**Work to be completed**
A single number is the answer here: the count of lines in the records below in which the word "unfold" appears.
*****
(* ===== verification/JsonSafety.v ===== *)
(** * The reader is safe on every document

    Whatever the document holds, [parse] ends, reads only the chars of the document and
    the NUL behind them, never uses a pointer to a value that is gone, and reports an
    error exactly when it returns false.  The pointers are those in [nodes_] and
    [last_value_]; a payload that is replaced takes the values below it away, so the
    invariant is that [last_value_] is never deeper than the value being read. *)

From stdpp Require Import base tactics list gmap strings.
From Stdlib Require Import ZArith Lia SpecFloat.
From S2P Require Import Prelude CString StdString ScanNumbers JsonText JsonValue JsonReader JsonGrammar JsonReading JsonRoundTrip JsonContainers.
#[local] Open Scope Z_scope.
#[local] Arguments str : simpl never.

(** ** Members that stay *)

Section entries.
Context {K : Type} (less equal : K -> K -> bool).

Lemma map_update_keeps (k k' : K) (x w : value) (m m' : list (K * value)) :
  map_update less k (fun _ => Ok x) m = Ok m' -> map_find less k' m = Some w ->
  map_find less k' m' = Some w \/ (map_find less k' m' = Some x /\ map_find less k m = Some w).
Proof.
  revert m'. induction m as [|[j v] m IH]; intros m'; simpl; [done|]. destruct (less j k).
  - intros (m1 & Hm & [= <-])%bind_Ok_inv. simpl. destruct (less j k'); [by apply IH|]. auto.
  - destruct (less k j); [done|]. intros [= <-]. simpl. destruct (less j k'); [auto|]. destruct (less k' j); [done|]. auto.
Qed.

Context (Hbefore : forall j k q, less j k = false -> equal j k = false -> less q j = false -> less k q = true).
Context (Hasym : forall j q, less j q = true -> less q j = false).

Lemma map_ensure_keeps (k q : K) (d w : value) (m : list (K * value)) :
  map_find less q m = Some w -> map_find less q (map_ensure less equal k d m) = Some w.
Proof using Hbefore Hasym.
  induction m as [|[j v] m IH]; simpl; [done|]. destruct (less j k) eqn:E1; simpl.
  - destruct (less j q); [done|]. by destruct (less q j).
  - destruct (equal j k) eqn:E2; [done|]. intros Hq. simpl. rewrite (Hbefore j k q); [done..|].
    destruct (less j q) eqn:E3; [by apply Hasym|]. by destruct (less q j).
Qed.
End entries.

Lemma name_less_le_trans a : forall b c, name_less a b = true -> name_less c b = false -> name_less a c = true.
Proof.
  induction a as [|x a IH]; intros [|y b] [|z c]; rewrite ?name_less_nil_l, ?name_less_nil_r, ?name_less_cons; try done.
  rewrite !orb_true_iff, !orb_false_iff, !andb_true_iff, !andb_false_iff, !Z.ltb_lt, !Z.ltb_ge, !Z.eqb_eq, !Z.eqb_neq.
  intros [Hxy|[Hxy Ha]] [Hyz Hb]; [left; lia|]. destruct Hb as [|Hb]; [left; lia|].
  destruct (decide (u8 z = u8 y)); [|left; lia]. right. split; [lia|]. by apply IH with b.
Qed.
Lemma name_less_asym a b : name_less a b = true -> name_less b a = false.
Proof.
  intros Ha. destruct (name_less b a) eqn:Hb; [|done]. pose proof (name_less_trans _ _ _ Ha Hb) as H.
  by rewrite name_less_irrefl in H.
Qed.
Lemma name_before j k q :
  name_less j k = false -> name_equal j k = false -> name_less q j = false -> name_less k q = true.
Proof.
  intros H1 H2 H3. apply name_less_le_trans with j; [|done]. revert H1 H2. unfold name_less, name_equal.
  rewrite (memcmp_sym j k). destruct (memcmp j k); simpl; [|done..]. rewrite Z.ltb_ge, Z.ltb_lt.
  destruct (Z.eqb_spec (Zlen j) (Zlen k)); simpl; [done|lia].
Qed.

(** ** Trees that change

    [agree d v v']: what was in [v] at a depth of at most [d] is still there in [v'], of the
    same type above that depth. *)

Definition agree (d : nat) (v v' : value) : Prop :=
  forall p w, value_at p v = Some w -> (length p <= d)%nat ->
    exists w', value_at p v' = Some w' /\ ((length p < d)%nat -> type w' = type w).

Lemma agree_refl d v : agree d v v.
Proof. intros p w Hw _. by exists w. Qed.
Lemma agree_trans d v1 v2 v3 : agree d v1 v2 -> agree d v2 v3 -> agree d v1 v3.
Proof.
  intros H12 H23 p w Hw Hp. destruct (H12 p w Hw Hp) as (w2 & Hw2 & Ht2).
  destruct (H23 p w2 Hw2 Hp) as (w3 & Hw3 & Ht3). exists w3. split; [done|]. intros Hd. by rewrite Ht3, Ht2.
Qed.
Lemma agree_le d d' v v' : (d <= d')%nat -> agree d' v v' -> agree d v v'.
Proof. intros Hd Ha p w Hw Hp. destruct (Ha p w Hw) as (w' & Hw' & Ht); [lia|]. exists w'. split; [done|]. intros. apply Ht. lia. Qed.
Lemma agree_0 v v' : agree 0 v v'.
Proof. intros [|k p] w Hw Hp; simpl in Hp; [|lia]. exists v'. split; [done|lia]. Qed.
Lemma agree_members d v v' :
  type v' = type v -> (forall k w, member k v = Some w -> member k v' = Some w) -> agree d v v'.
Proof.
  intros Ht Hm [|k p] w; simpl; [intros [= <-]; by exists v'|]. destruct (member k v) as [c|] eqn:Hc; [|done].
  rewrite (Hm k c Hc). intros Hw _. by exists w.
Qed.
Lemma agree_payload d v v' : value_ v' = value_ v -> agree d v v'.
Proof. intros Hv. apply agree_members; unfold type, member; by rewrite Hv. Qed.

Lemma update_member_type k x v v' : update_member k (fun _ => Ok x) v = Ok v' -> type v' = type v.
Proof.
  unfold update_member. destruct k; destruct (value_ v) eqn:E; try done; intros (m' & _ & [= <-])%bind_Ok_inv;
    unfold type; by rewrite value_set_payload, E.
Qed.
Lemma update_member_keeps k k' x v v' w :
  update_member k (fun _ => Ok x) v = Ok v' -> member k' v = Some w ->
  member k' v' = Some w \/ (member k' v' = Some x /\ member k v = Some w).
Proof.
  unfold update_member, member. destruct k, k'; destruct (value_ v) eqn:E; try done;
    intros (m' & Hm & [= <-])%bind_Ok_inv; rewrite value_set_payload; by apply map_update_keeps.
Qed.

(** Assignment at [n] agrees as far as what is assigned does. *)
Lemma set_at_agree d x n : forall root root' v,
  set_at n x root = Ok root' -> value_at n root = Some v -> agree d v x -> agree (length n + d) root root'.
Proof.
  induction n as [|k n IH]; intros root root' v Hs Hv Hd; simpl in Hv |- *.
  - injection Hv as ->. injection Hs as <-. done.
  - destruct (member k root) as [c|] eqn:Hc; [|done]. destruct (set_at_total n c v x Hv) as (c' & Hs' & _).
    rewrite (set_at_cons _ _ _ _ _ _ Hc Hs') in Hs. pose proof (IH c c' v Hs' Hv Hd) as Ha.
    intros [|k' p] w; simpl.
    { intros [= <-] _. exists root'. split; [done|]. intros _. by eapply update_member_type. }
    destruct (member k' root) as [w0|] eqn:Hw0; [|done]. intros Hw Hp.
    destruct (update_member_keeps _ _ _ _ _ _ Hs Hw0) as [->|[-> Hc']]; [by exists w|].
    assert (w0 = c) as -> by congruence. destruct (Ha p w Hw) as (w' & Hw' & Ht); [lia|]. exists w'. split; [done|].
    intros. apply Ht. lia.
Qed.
*****
**Result of this exercise**
5